In: 18th Annual Meeting of the Organization for Human Brain Mapping (OHBM) 2012, 10 June 2012 - 14 June 2012, Beijing, China.
Abstract
The amygdala plays an important role in normal memory and attention, and is also identified as a key structure to understand disorders with emotions such as depression, autism, and schizophrenia. Ultra high magnetic field (UHF) MRI has been used to depict anatomical details in the brain that are not attainable at lower field strengths. Unfortunately, UHF fMRI is problematic due to large magnetic susceptibiity-induced (SI) artifacts.

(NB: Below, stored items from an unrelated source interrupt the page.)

(** * FastAPI sample: deployment workflow and App Runner stack

    A shallow embedding of
      - [infra/lib/stacks/apprunner-stack.ts]  (class [AppRunnerStack]),
      - [infra/bin/app.ts]                     (the CDK app entry point),
      - [scripts/deploy.sh]                    (variant A, local Docker build),
      - [scripts/deploy-no-docker.sh]          (variant B, CodeBuild and polling),
    followed by the properties of the deployment workflow. *)

From Stdlib Require Import String Ascii List Bool Arith NArith Lia.
From Stdlib Require Import DecimalString.
Import ListNotations.
Open Scope string_scope.

(* ================================================================= *)
(** ** Strings as the shell and JavaScript use them *)

Module Str.

Definition LF : ascii := ascii_of_nat 10.
Definition nl : string := String LF "".

(** Bash [[ $x == *needle* ]]: [needle] occurs somewhere in [hay]. *)
Fixpoint contains (needle hay : string) : bool :=
  if String.prefix needle hay then true
  else match hay with
       | EmptyString => false
       | String _ rest => contains needle rest
       end.

(** [String.prototype.startsWith]. *)
Definition startsWith (s pre : string) : bool := String.prefix pre s.

Definition is_empty (s : string) : bool :=
  match s with EmptyString => true | _ => false end.

(** Command substitution [$(...)] deletes every trailing newline. *)
Fixpoint chomp (s : string) : string :=
  match s with
  | EmptyString => EmptyString
  | String c rest =>
      let rest' := chomp rest in
      if is_empty rest' && Ascii.eqb c LF then EmptyString
      else String c rest'
  end.

(** White space removed by [String.prototype.trim] (ASCII range). *)
Definition is_space (c : ascii) : bool :=
  let n := nat_of_ascii c in
  ((n =? 32) || ((9 <=? n) && (n <=? 13)))%nat.

Fixpoint trimStart (s : string) : string :=
  match s with
  | String c rest => if is_space c then trimStart rest else s
  | EmptyString => EmptyString
  end.

Fixpoint trimEnd (s : string) : string :=
  match s with
  | EmptyString => EmptyString
  | String c rest =>
      let rest' := trimEnd rest in
      if is_empty rest' && is_space c then EmptyString
      else String c rest'
  end.

Definition trim (s : string) : string := trimEnd (trimStart s).

(** [String.prototype.toLowerCase] on ASCII text; stack ids are ASCII
    (letters, digits and hyphens). *)
Definition lower (c : ascii) : ascii :=
  let n := nat_of_ascii c in
  if ((65 <=? n) && (n <=? 90))%nat then ascii_of_nat (n + 32) else c.

Fixpoint toLowerCase (s : string) : string :=
  match s with
  | EmptyString => EmptyString
  | String c rest => String (lower c) (toLowerCase rest)
  end.

(** [Number.prototype.toString] on a non-negative integer. *)
Definition toString (n : N) : string :=
  NilZero.string_of_uint (N.to_uint n).

(** JavaScript truthiness of an optional string: [undefined] and the
    empty string are falsy. *)
Definition truthy (v : option string) : bool :=
  match v with
  | Some s => negb (is_empty s)
  | None => false
  end.

(** [a || b] where [a] is an optional string and [b] a string. *)
Definition or_else (a : option string) (b : string) : string :=
  match a with
  | Some s => if is_empty s then b else s
  | None => b
  end.

(** Lookup in a string-keyed object given as its list of entries. *)
Fixpoint lookup (k : string) (m : list (string * string)) : option string :=
  match m with
  | [] => None
  | (k', v) :: rest => if String.eqb k k' then Some v else lookup k rest
  end.

End Str.

(* ================================================================= *)
(** ** infra/lib/stacks/apprunner-stack.ts *)

Module Stack.

(** A CloudFormation attribute of a construct of the stack, as it
    appears inside a string ([repository.repositoryUri],
    [accessRole.roleArn], ...): an unresolved token. *)
Definition attr (logicalId name : string) : string :=
  "${Token[" ++ logicalId ++ "." ++ name ++ "]}".

Record KeyValue := { name : string; value : string }.

Record LifecycleRule := {
  rule_description : string;
  maxImageCount : nat
}.

Record RepositoryProps := {
  repositoryName : string;
  removalPolicy : string;
  emptyOnDelete : bool;
  imageScanOnPush : bool;
  lifecycleRules : list LifecycleRule
}.

Record RoleProps := {
  assumedBy : string;
  role_description : option string;
  managedPolicies : list string;
  (** secrets on which [grantRead] was called for this role *)
  readableSecrets : list string
}.

(** The object built by the [imageConfiguration] closure;
    [runtimeEnvironmentSecrets = None] is the key left unset. *)
Record ImageConfiguration := {
  config_port : string;
  runtimeEnvironmentVariables : list KeyValue;
  runtimeEnvironmentSecrets : option (list KeyValue)
}.

Record HealthCheckConfiguration := {
  protocol : string;
  path : string;
  interval : nat;
  timeout : nat;
  healthyThreshold : nat;
  unhealthyThreshold : nat
}.

Record ServiceProps := {
  serviceName : string;
  accessRoleArn : string;
  autoDeploymentsEnabled : bool;
  imageRepositoryType : string;
  imageIdentifier : string;
  imageConfiguration : ImageConfiguration;
  instance_cpu : string;
  instance_memory : string;
  instanceRoleArn : string;
  healthCheckConfiguration : HealthCheckConfiguration;
  autoScalingConfigurationArn : option string
}.

(** The resources the constructor adds to the stack, under their
    construct ids. *)
Inductive Resource :=
| Repository (id : string) (p : RepositoryProps)
| Role (id : string) (p : RoleProps)
| Service (id : string) (p : ServiceProps).

Record CfnOutput := {
  output_id : string;
  output_value : string;
  output_description : string;
  exportName : string
}.
(** * Mandelbrot-Renderer: escape-time kernels, colour maps and the image
    assembler, embedded from the C++ sources.

    Conventions of the embedding.
    - [double] is IEEE-754 binary64: Rocq's primitive [float], whose
      [+ - * /], [sqrt] and comparisons are the correctly rounded IEEE
      operations the C++ operators compile to (no fused multiply-add).
      [a > b] is written [b <? a], [a >= b] is [b <=? a].
    - [std::abs] of a [std::complex<double>] and the complex product are
      library code: [Num.hypot] follows the [hypot] of glibc, which is
      within one unit in the last place of the exact value, and [Cx.mul]
      the product with the recovery of infinities of C99 Annex G, as
      libgcc's [__muldc3] and libc++'s [operator*] compute it.
    - [int] is modelled by [Z].  Loop counters and iteration counts stay
      inside the 32-bit range.  The products that size a pixel buffer and
      the percentage of a progress line can leave it: signed overflow is
      undefined in C++, and the compiled code keeps the result modulo 2^32
      ([Num.wrap_int]).  A wrapped percentage is only printed.  A wrapped
      element count that is negative makes the [std::vector] constructor
      throw [std::length_error]; one that is not negative leaves a buffer
      shorter than what the loops write, and the render is [Undefined].
      Where a render returns, the count was exact and every index it wrote
      is below it.  A count within range is taken to be allocated: running
      out of memory is not modelled.
    - A loop that runs at most [max_iter] times is a [Fixpoint] on a fuel
      that equals the trip-count bound, with the source's guard written
      out; the adequacy lemmas show that more fuel never changes a result.
    - An OpenMP [parallel for] whose iterations write disjoint locations is
      the fold of its body over the iterations in the order the runtime
      carries them out (the schedule); what is proved of such a loop is
      proved for every permutation of its iterations.
    - An object with mutable fields is a record, and a method that changes
      it returns the record after the call. *)

From Stdlib Require Import ZArith Floats Bool List Lia.
From stdpp Require Import list.
Import ListNotations.

Set Warnings "-inexact-float".
Local Open Scope Z_scope.

(** ** Numeric conversions of the C++ code *)

Module Num.

(** [static_cast<double>(n)] and the implicit int-to-double promotion:
    exact for every 32-bit [int]. *)
Definition of_int (n : Z) : float :=
  match n with
  | Z0 => 0%float
  | Zpos _ => PrimFloat.of_uint63 (Uint63.of_Z n)
  | Zneg p => (- PrimFloat.of_uint63 (Uint63.of_Z (Zpos p)))%float
  end.

(** Truncation toward zero of a finite double, the value part of
    [static_cast<int>(x)]; NaN and the infinities (undefined behaviour in
    C++) are sent to 0. *)
Definition trunc (x : float) : Z :=
  match Prim2SF x with
  | S754_finite s m e =>
      let v := match e with
               | Z0 => Zpos m
               | Zpos _ => Zpos m * 2 ^ e
               | Zneg k => Z.shiftr (Zpos m) (Zpos k)
               end in
      if s then - v else v
  | _ => 0
  end.

(** [static_cast<int>(x)]. *)
Definition to_int (x : float) : Z := trunc x.

(** [static_cast<unsigned char>(n)] for an [int] n: reduction modulo 256. *)
Definition int_to_uchar (n : Z) : Z := n mod 256.

(** [static_cast<uint8_t>(x)] for a double: truncation, defined in C++ when
    the truncated value lies in 0..255 (reduced modulo 256 otherwise, as
    the x86 conversion does). *)
Definition to_uint8 (x : float) : Z := trunc x mod 256.

(** [std::abs(double)], [std::max(a, b)] = [(a < b) ? b : a]. *)
Definition fabs (x : float) : float := PrimFloat.abs x.
Definition fmax (a b : float) : float := if (a <? b)%float then b else a.

(** [std::fmod(x, 2)]: x minus twice the truncated half, exact for the
    finite doubles below 2^53 that the hue computations produce. *)
Definition fmod2 (x : float) : float := (x - 2 * of_int (trunc (x / 2)))%float.

(** [INT_MAX], and the value an [int] computation leaves in a 32-bit
    register when the exact result is [n]. *)
Definition INT_MAX : Z := 2147483647.

Definition wrap_int (n : Z) : Z := (n + 2 ^ 31) mod 2 ^ 32 - 2 ^ 31.

(** [std::isnan], [std::isinf], and [std::copysign(v, a)]; the sign of a
    NaN, which no result depends on, is taken as positive. *)
Definition isnan (x : float) : bool := PrimFloat.is_nan x.
Definition isinf (x : float) : bool := PrimFloat.is_infinity x.
Definition copysign (v a : float) : float :=
  if PrimFloat.get_sign a then (- PrimFloat.abs v)%float else PrimFloat.abs v.

Definition isfinite (x : float) : bool := negb (isnan x || isinf x).

(** [hypot] of the C library, which [std::abs(std::complex<double>)] calls
    (through [cabs]).  The result is within one unit in the last place of
    sqrt(x^2 + y^2) and depends on the library; this is glibc's, since
    version 2.35 (sysdeps/ieee754/dbl-64/e_hypot.c, compiled without fused
    multiply-add): an infinite argument gives +infinity, otherwise a NaN
    propagates; the larger and the smaller of |x|, |y| are scaled away from
    overflow and underflow, a negligible smaller one is just added, and the
    kernel corrects the rounded root by one Newton step. *)
Definition hypot_kernel (ax ay : float) : float :=
  let h := PrimFloat.sqrt (ax * ax + ay * ay)%float in
  let '(t1, t2) :=
    if (h <=? 2 * ay)%float then
      let delta := (h - ay)%float in
      ((ax * (2 * delta - ax))%float,
       ((delta - 2 * (ax - ay)) * delta)%float)
    else
      let delta := (h - ax)%float in
      ((2 * delta * (ax - 2 * ay))%float,
       ((4 * delta - ay) * ay + delta * delta)%float) in
  (h - (t1 + t2) / (2 * h))%float.

Definition hypot (x y : float) : float :=
  if negb (isfinite x) || negb (isfinite y) then
    if isinf x || isinf y then infinity else (x + y)%float
  else
    let x := PrimFloat.abs x in
    let y := PrimFloat.abs y in
    let ax := if (x <? y)%float then y else x in
    let ay := if (x <? y)%float then x else y in
    if (0x1p+511 <? ax)%float then
      if (ay <=? ax * 0x1p-54)%float then (ax + ay)%float
      else (hypot_kernel (ax * 0x1p-600) (ay * 0x1p-600) / 0x1p-600)%float
    else if (ay <? 0x1p-459)%float then
      if (ay / 0x1p-54 <=? ax)%float then (ax + ay)%float
      else (hypot_kernel (ax / 0x1p-600) (ay / 0x1p-600) * 0x1p-600)%float
    else if (ay / 0x1p-54 <=? ax)%float then (ax + ay)%float
    else hypot_kernel ax ay.

End Num.

(** ** [std::complex<double>] *)

Module Cx.

Record complex : Type := mk { re : float; im : float }.

Definition add (a b : complex) : complex :=
  mk (re a + re b)%float (im a + im b)%float.

Definition sub (a b : complex) : complex :=
  mk (re a - re b)%float (im a - im b)%float.

(** [operator*] of [std::complex<double>]: (ac - bd, ad + bc), and when
    both parts come out NaN the recovery of infinities of C99 Annex G, as
    libgcc's [__muldc3] and libc++'s [operator*] write it.  [box] and
    [unnan] are the two replacements the recovery applies to an operand. *)
Definition box (v : float) : float :=
  Num.copysign (if Num.isinf v then 1 else 0) v.

Definition unnan (v : float) : float :=
  if Num.isnan v then Num.copysign 0 v else v.

Definition mul (z w : complex) : complex :=
  let a := re z in
  let b := im z in
  let c := re w in
  let d := im w in
  let ac := (a * c)%float in
  let bd := (b * d)%float in
  let ad := (a * d)%float in
  let bc := (b * c)%float in
  let x := (ac - bd)%float in
  let y := (ad + bc)%float in
  if Num.isnan x && Num.isnan y then
    let '(a, b, c, d, recalc) :=
      if Num.isinf a || Num.isinf b
      then (box a, box b, unnan c, unnan d, true)
      else (a, b, c, d, false) in
    let '(a, b, c, d, recalc) :=
      if Num.isinf c || Num.isinf d
      then (unnan a, unnan b, box c, box d, true)
      else (a, b, c, d, recalc) in
    let '(a, b, c, d, recalc) :=
      if negb recalc
         && (Num.isinf ac || Num.isinf bd || Num.isinf ad || Num.isinf bc)
      then (unnan a, unnan b, unnan c, unnan d, true)
      else (a, b, c, d, recalc) in
    if recalc
    then mk (infinity * (a * c - b * d))%float
            (infinity * (a * d + b * c))%float
    else mk x y
  else mk x y.

(** [double * complex] and [complex + double]. *)
Definition scale (k : float) (a : complex) : complex :=
  mk (k * re a)%float (k * im a)%float.
Definition add_real (a : complex) (k : float) : complex :=
  mk (re a + k)%float (im a).

(** [std::abs(z)]. *)
Definition abs (a : complex) : float := Num.hypot (re a) (im a).

Definition zero : complex := mk 0 0.

(** The textbook quotient (ac + bd, bc - ad) / (c^2 + d^2): one instance of
    the division the Newton code is parametrised by, for running examples. *)
Definition div (a b : complex) : complex :=
  let d := (re b * re b + im b * im b)%float in
  mk ((re a * re b + im a * im b) / d)%float
     ((im a * re b - re a * im b) / d)%float.

End Cx.

(** ** src/src/render.cpp, include/render.hpp: namespace MandelbrotCPU *)

Module MandelbrotCPU.

Record RenderParams : Type := mkParams {
  width : Z;
  height : Z;
  max_iter : Z;
  x_min : float;
  x_max : float;
  y_min : float;
  y_max : float
}.

(** The default constructor arguments: the classic Mandelbrot view. *)
Definition default_params : RenderParams :=
  mkParams 800 600 1000 (-2) 1 (-1.2) 1.2.

Record RGB : Type := mkRGB { r : Z; g : Z; b : Z }.

(** The [while (std::abs(z) <= 2.0 && iterations < max_iter)] loop. *)
Fixpoint mandelbrot_loop (fuel : nat) (c z : Cx.complex)
  (iterations max_iter : Z) : Z :=
  match fuel with
  | O => iterations
  | S fuel' =>
      if (Cx.abs z <=? 2)%float && (iterations <? max_iter)
      then mandelbrot_loop fuel' c (Cx.add (Cx.mul z z) c)
             (iterations + 1) max_iter
      else iterations
  end.

Definition mandelbrot_iterations (real imag : float) (max_iter : Z) : Z :=
  mandelbrot_loop (Z.to_nat max_iter) (Cx.mk real imag) Cx.zero 0 max_iter.

Definition iterations_to_color (iterations max_iter : Z) : RGB :=
  if iterations =? max_iter then mkRGB 0 0 0
  else
    let t := (Num.of_int iterations / Num.of_int max_iter)%float in
    let '(r, g, b) :=
      if (t <? 0.16)%float then
        (255, Num.to_int (255 * t / 0.16)%float, 0)
      else if (t <? 0.33)%float then
        (Num.to_int (255 * (0.33 - t) / 0.17)%float, 255, 0)
      else if (t <? 0.5)%float then
        (0, 255, Num.to_int (255 * (t - 0.33) / 0.17)%float)
      else if (t <? 0.66)%float then
        (0, Num.to_int (255 * (0.66 - t) / 0.16)%float, 255)
      else if (t <? 0.83)%float then
        (Num.to_int (255 * (t - 0.66) / 0.17)%float, 0, 255)
      else
        (255, 0, Num.to_int (255 * (1.0 - t) / 0.17)%float) in
    mkRGB (Num.int_to_uchar r) (Num.int_to_uchar g) (Num.int_to_uchar b).

(** What a call can end in besides returning: the exception the
    [std::vector] constructor throws for a negative element count, the
    undefined integer modulo by zero (a trap on x86), and the writes past
    the end of a buffer whose element count overflowed. *)
Inductive outcome (A : Type) : Type :=
| Done (a : A)
| LengthError
| DivideByZero
| Undefined.
Arguments Done {A} a.
Arguments LengthError {A}.
Arguments DivideByZero {A}.
Arguments Undefined {A}.

(** Lines written to [std::cout] that depend on the run. *)
Inductive event : Type :=
| Progress (percent : Z)
| Finished (ms : Z) (pixels_per_second : float).

(** Lines 93-94: the plane sample of pixel column [px] and row [py]. *)
Definition sample_real (params : RenderParams) (px : Z) : float :=
  (x_min params + (x_max params - x_min params) * Num.of_int px
                    / Num.of_int (width params - 1))%float.

Definition sample_imag (params : RenderParams) (py : Z) : float :=
  (y_min params + (y_max params - y_min params) * Num.of_int py
                    / Num.of_int (height params - 1))%float.

(** Lines 92-106: the body of the inner loop. *)
Definition render_pixel (params : RenderParams) (py : Z)
  (image_data : list Z) (px : Z) : list Z :=
  let real := sample_real params px in
  let imag := sample_imag params py in
  let iterations := mandelbrot_iterations real imag (max_iter params) in
  let color := iterations_to_color iterations (max_iter params) in
  let pixel_index := (py * width params + px) * 3 in
  <[Z.to_nat (pixel_index + 2) := b color]>
    (<[Z.to_nat (pixel_index + 1) := g color]>
       (<[Z.to_nat pixel_index := r color]> image_data)).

This SI artifact manifests signal loss near important functional regions, such as the amygdala and limits the reliability of UHF fMRI studies in this region due to the coupling between the artifact level and the subject's underlying anatomy. People have proposed to restore the SI signal loss, but Radio frequency (RF) pulse durations are impractically long. In this study, we demonstrate a whole-brain, practical and robust RF pulse design to reliably recover the fMRI signal from the amygdala at ultra high field. We have successfully demonstrated that PTX 3DTRF design can be used for improving the fMRI signal response in amygdala. This is the first time that whole-brain, tailored RF methodology in conjunction with PTX RF has been demonstrated for this purpose. Overall, the proposed methodology was found to be robust across volunteers, especially when the 5-spoke trajectory was used.